An AI Policy Coordination Centre within MIST is being formalised to coordinate cross-sectoral regulatory work. The Ministry of Justice is exploring a potential Framework Law to address algorithmic discrimination, liability for autonomous systems, and the legal status of AI-generated content — though this would supplement rather than replace sectoral rules.

Israel's National AI Program supports infrastructure, talent development, regulatory sandboxes, and compute capacity. An interministerial task force published interim recommendations on AI compute infrastructure and electricity system resilience in February 2026.

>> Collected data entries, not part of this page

(* ===== verification/System.v ===== *)
(** The whole platform as one transition system: the runner fleet, the requests of solvers,
    creators and editors, the worker's jobs, reviews, and the life of challenge versions, in
    any order.  It is a refinement of the fleet system of Fleet.v, so what Fleet.v's theorems
    say of a run holds of a run of the platform; and the contract of a version stands from
    its lock on.

    A request is the body of its transaction; [mutate] around it adds a row of the
    idempotency table, which [served_idempotency] may do at any time. *)

From S2P Require Import Prelude Regex GoLib Numbers Types Scores Paths Measurement Evaluation Validate.
From S2P Require Import Sha256 GoJson Canonical Documents Results Frontier Artifacts Hidden Signatures Checkpoint History Store.
From S2P Require Import Adjudication AdjudicationProofs Platform Preparation Suites Runners Editorial Intake.
From S2P Require Import Submissions Fleet FleetSteps FleetResults RunnersProofs IntakeProofs Snapshots Lifecycle.
From S2P Require Import Worker Sources Review ContractProofs WorkerProofs LifecycleProofs.
From stdpp Require Import relations.
Open Scope Z_scope.

(** [ls_pending] and [ls_granted] are those of [sys]. *)
Record lsys := mkLsys {
  ls_db : ldb;
  ls_pending : list (pending * runnerIdentity);
  ls_granted : list (string * Z)
}.

Definition fleet_of (l : lsys) : sys := mkSys (l_platform (ls_db l)) (ls_pending l) (ls_granted l).
Definition on_fleet (l : lsys) (y : sys) : lsys :=
  mkLsys (with_platform (ls_db l) (y_db y)) (y_pending y) (y_granted y).
Definition on_ldb (l : lsys) (s : ldb) : lsys := mkLsys s (ls_pending l) (ls_granted l).
Definition on_platform (l : lsys) (p : pdb) : lsys := on_ldb l (with_platform (ls_db l) p).

Definition with_registry (s : pdb) (g : registry) : pdb := mkPdb (p_core s) (p_fleet s) (p_intake s) (p_desk s) g.

(** * The steps *)

Section System.
Context `{Crypto} `{!Pki} `{UnicodeLib} `{UrlLib} `{YamlLib} `{JsonCanonicalizer} `{ObjectStore} `{SecretSealer}.
Context `{Aead} `{Curve} `{HtmlLib} `{SourceNet} `{Rsa} `{GitHub} `{ReviewProvider}.
Context `{JsonType Manifest} `{JsonType ValidatorResult} `{JsonType RunnerJob} `{JsonType RunReceipt}.
Context `{JsonType Receipt} `{JsonType BuildReport} `{JsonType ExecutorCapabilities} `{JsonType RawMessage}.
Context `{JsonType SuiteKeyMaterial} `{JsonType FrontierClaim} `{EqDecision FrontierClaim} `{JsonType History}.
Context `{JsonType ReleaseAttestation} `{JsonType Candidate} `{JsonType ReviewReport} `{JsonType SnapshotDocument}.
Context `{JsonType reviewEvidence} `{JsonType Lock} `{JsonType (list Milestone)} `{JsonType ArtifactTree}.

(** What runs beside the fleet and the versions' own requests. *)
Inductive served : pdb → pdb → Prop :=
| served_business (E : Env) s s' : business s s' → served s s'
| served_import (E : Env) s sv u document s' a : importCandidate sv s u document = Ok (s', a) → served s s'
| served_resolve (E : Env) s id s' : resolveCandidate s id = Ok s' → served s s'
| served_review (E : Env) s key model store before version requestID reason get machine prior s' :
    scientificReviewAttempt key model store before s version requestID reason get machine prior = Ok s' → served s s'
| served_rereview (E : Env) s sv key u version reason s' id :
    requestScientificReview sv key s u version reason = Ok (s', id) → served s s'
| served_claim_job (E : Env) s locked lease d p :
    work_claim (p_core s) locked lease = Ok (d, p) → served s (with_core s d)
| served_finish_job (E : Env) s p lease outcome :
    served s (with_core s (work_finish (p_core s) p lease outcome).1)
| served_idempotency s rows : served s (set_idempotency s rows).

(** The worker's jobs that queue a preparation. *)
Inductive prepares (E : Env) : pdb → pdb → Prop :=
| prepares_submission s sv id p put outcome s' : record_fetch sv s id p put outcome = Ok s' → prepares E s s'
| prepares_preflight s sv id s' : preflight sv s id = Ok s' → prepares E s s'.

(** The requests and jobs of challenge versions. *)
Inductive life_op (E : Env) : ldb → ldb → Prop :=
| life_preflight s sv u version s' id : startPreflight sv s u version = Ok (s', id) → life_op E s s'
| life_lock s sv u version s' digest : lockChallenge sv s u version = Ok (s', digest) → life_op E s s'
| life_sign s sv digest document host s' : signReceipt sv s digest document host = Ok s' → life_op E s s'
| life_publish s sv u id s' a : publishChallenge sv s u id = Ok (s', a) → life_op E s s'
| life_migrate s id s' : completeMigration s id = Ok s' → life_op E s s'
| life_create_begin s sv u key h in_ s' r : createChallenge_begin sv s u key h in_ = Ok (s', r) → life_op E s s'
| life_create s u in_ snapshot m source size s' r :
    createChallenge_commit s u in_ snapshot m source size = Ok (s', r) → life_op E s s'
| life_version_begin s sv u key h challenge in_ s' b r :
    createVersion_begin sv s u key h challenge in_ = Ok (s', b, r) → life_op E s s'
| life_version s u challenge in_ before snapshot m source size s' id :
    createVersion_commit s u challenge in_ before snapshot m source size = Ok (s', id) → life_op E s s'.

(** Hosts, profiles, suites, roles and checkpoints change as they like; locks do not. *)
Inductive life_step : lsys → lsys → Prop :=
| life_fleet l y : step_of served (fleet_of l) y → life_step l (on_fleet l y)
| life_prepares (E : Env) l p : prepares E (l_platform (ls_db l)) p → life_step l (on_platform l p)
| life_version_op (E : Env) l s : life_op E (ls_db l) s → life_step l (on_ldb l s)
| life_registry l g : g_locks g = g_locks (p_registry (l_platform (ls_db l))) →
    life_step l (on_platform l (with_registry (l_platform (ls_db l)) g)).

(** A platform that has not run anything, with sound versions; one without versions, for
    instance. *)
Definition initial (s : ldb) : Prop := life_ok s ∧ idle (l_platform s).

Inductive life_reachable : lsys → Prop :=
| life_initial s : initial s → life_reachable (mkLsys s [] [])
| life_next l l' : life_reachable l → life_step l l' → life_reachable l'.


(** * Every step is a step of the fleet, or none of its business *)

Lemma served_others s s' : served s s' → others s s'.
Proof.
  intros [E s1 s2 Hb|E s1 sv u document s2 a Hi|E s1 id s2 Hr|E s1 key model store before version requestID reason get
    machine prior s2 Hr|E s1 sv key u version reason s2 id Hr|E s1 locked lease d p Hc|E s1 p lease outcome|s1 rows].
  - by apply business_others.
  - by eapply aside_others, importCandidate_modest.
  - by eapply aside_others, resolveCandidate_modest.
  - by eapply aside_others, scientificReviewAttempt_modest.
  - by eapply aside_others, requestScientificReview_modest.
  - by eapply aside_others, work_claim_modest.
  - by eapply aside_others, work_finish_modest.
  - by apply aside_others.
Qed.

Lemma served_calm s s' : served s s' → calm s s'.
Proof.
  intros [E s1 s2 Hb|E s1 sv u document s2 a Hi|E s1 id s2 Hr|E s1 key model store before version requestID reason get
    machine prior s2 Hr|E s1 sv key u version reason s2 id Hr|E s1 locked lease d p Hc|E s1 p lease outcome|s1 rows].
  - destruct Hb as [u in_ s2 a Hc|sv u in_ s2 a Hc|sv u id salt s2 a Ha|u id s2 a Hp|version d Ha].
    + by eapply createFrontierTicket_calm.
    + by eapply createIntent_calm.
    + by eapply acceptIntent_calm.
    + by eapply publishSubmission_calm.
    + by eapply adjudicate_calm.
  - by eapply importCandidate_modest.
  - by eapply resolveCandidate_modest.
  - by eapply scientificReviewAttempt_modest.
  - by eapply requestScientificReview_modest.
  - by eapply work_claim_modest.
  - by eapply work_finish_modest.
  - quiet.
Qed.

Lemma step_calm y y' : step_of served y y' → calm (y_db y) (y_db y').
Proof.
  destruct 1 as [E y id s' Hq|E y sv purpose id version source artifact m s' Hp Hq
    |E y sv locked cert profile body p Hb|E y sv p host token re rn s' env Hin Hf|E y
    |E y sv cert id req s' url Ho|E y sv order cert id token env s' r Hr|E y sv u d s' id He|y s' Hs]; simpl.
  - by eapply queueSubmission_calm.
  - by eapply queuePreparation_calm.
  - done.
  - by eapply claim_finish_calm.
  - apply recover_calm.
  - by eapply post_object_calm.
  - by eapply post_result_calm.
  - by eapply editorDecision_calm.
  - by apply served_calm.
Qed.

Lemma prepares_split (E : Env) s s' : prepares E s s' → ∃ s1, modest s s1 ∧
  (s' = s1 ∨ ∃ sv purpose id version source artifact m, (purpose = "preflight" ∨ purpose = "artifact_prepare") ∧
     queuePreparation sv s1 purpose id version source artifact m = Ok s').
Proof.
  intros [s1 sv id p put outcome s2 Hr|s1 sv id s2 Hp].
  - unfold record_fetch in Hr. destruct outcome as [snapshot content digest|cause].
    + ok_step Hr. unfold store_artifact in Hr. cbv zeta in Hr. eexists. split; [apply fetched_modest|].
      right. eexists _, _, _, _, _, _, _. split; [by right|exact Hr].
    + apply (inj Ok) in Hr as <-. eexists. split; [apply failIntent_modest|by left].
  - unfold preflight in Hp. destruct (f_preflights _ !! id) as [pf|]; [|done].
    destruct (i_versions _ !! _) as [v|]; [|done]. destruct (t_versions _ !! _) as [row|]; [|done]. ok_step Hp.
    eexists. split; [apply waiting_modest|]. right. eexists _, _, _, _, _, _, _. split; [by left|exact Hp].
Qed.

Lemma prepares_calm (E : Env) s s' : prepares E s s' → calm s s'.
Proof.
  intros (s1 & [_ Hc] & [->|(sv & purpose & id & version & source & artifact & m & _ & Hq)])%prepares_split; [done|].
  etrans; [exact Hc|]. by eapply queuePreparation_calm.
Qed.

Lemma life_op_good (E : Env) s s' : life_op E s s' → good s s'.
Proof.
  destruct 1.
  - by eapply startPreflight_good.
  - by eapply lockChallenge_good.
  - by eapply signReceipt_good.
  - by eapply publishChallenge_good.
  - by eapply completeMigration_good.
  - by eapply createChallenge_begin_good.
  - by eapply createChallenge_commit_good.
  - by eapply createVersion_begin_good.
  - by eapply createVersion_commit_good.
Qed.

(** * The invariant *)

Lemma calm_sound s p : life_ok s → calm (l_platform s) p →
  kept s (with_platform s p) ∧ rows_kept s (with_platform s p) ∧ life_ok (with_platform s p).
Proof.
  intros Hs Hc. split_and!; [by apply kept_calm| |by apply life_ok_calm].
  intros id v Hv. destruct (cm_rows _ _ Hc _ _ Hv) as (v' & Hv' & []%moves_contract). exists v'. by split_and!.
Qed.

Lemma life_step_sound l l' : life_ok (ls_db l) → life_step l l' →
  kept (ls_db l) (ls_db l') ∧ rows_kept (ls_db l) (ls_db l') ∧ life_ok (ls_db l').
Proof.
  intros Hs Hst. destruct Hst as [l0 y Hy|E l0 p Hp|E l0 s Ho|l0 g Hg].
  - apply (calm_sound _ (y_db y) Hs). by apply (step_calm (fleet_of l0)).
  - apply (calm_sound _ p Hs). by eapply prepares_calm.
  - destruct (life_op_good _ _ _ Ho Hs). by split_and!.
  - assert (kept (ls_db l0) (ls_db (on_platform l0 (with_registry (l_platform (ls_db l0)) g)))) as Hk.
    { split; simpl; eauto. by rewrite Hg. }
    split_and!; [done|by apply rows_kept_same|]. by eapply life_ok_kept; [exact Hk|..|exact Hs].
Qed.

Lemma empty_initial s : versions s = ∅ → t_versions (l_core s) = ∅ → idle (l_platform s) → initial s.
Proof. intros Hv Ht Hi. split; [|done]. split; intros id; [by rewrite Hv|by rewrite Ht]. Qed.

Lemma life_reachable_ok l : life_reachable l → life_ok (ls_db l).
Proof. induction 1 as [s [Hs _]|l l' _ IH Hst]; [done|]. by apply (life_step_sound _ _ IH Hst). Qed.

Lemma life_steps_sound l l' : life_ok (ls_db l) → rtc life_step l l' →
  kept (ls_db l) (ls_db l') ∧ rows_kept (ls_db l) (ls_db l') ∧ life_ok (ls_db l').
Proof.
  intros Hs Hr. revert Hs. induction Hr as [l|l l1 l2 Hst _ IH]; intros Hs; [by split_and!|].
  destruct (life_step_sound _ _ Hs Hst) as (K1 & R1 & O1). destruct (IH O1) as (K2 & R2 & O2).
  split_and!; [by etrans..|done].
Qed.
End System.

Israel signed the Council of Europe Framework Convention on AI (CETS 225) at the opening ceremony in Vilnius on 5 September 2024.

AI Regulation Timeline

  1. 14/08/2025
    law

    Privacy Protection Bill entered into force

    On 14 August 2025, the Privacy Protection Bill (Amendment No. 13, formerly No. 14) entered into force. The Bill expands the supervisory powers of the Privacy Protection Authority, which will now have the authority to impose financial sanctions for violations of the Privacy Protection Law. In addition, the Bill establishes the obligation to appoint a privacy protection officer for organisations primarily processing sensitive personal information or the systematic monitoring or tracking of people. Furthermore, the Bill limits the obligation to register digital databases to databases managed by those engaged in information trade. Finally, the Bill introduces a chapter on criminal offences in databases and includes a blanket ban on the processing of illegally collected personal information.

  2. 14/08/2025
    outline

    Privacy Protection Authority adopted guide pertaining to compliance with Privacy Protection Law's amendment

    On 14 August 2025, the Privacy Protection Authority published a guide on Amendment No. 13 to the Privacy Protection Law, enacted in August 2024, which introduces a reform applying to public and private organisations processing personal data. The amendment updates core definitions, reduces the obligation to register databases, requires notification of large sensitive databases, mandates appointment of Data Protection Officers (DPOs), establishes a financial sanctions mechanism, introduces new criminal offences, and repeals the shortened statute of limitations for privacy violations. The amendment entered into force on 14 August 2025.

  3. 13/08/2025
    investigation

    Privacy Protection Authority issued a ruling against Hot Mobile over alleged failure to comply with data removal request

    On 13 August 2025, the Privacy Protection Authority issued a ruling against Hot Mobile with a fine of NIS 70,000 over failure to comply with a data removal request. It was highlighted that the company operates in the telecommunications sector, and it used a former customer’s personal data after service termination. It was also highlighted that it sent repeated marketing messages despite deletion requests. The company also failed to meet notification obligations and used the data for purposes other than originally intended.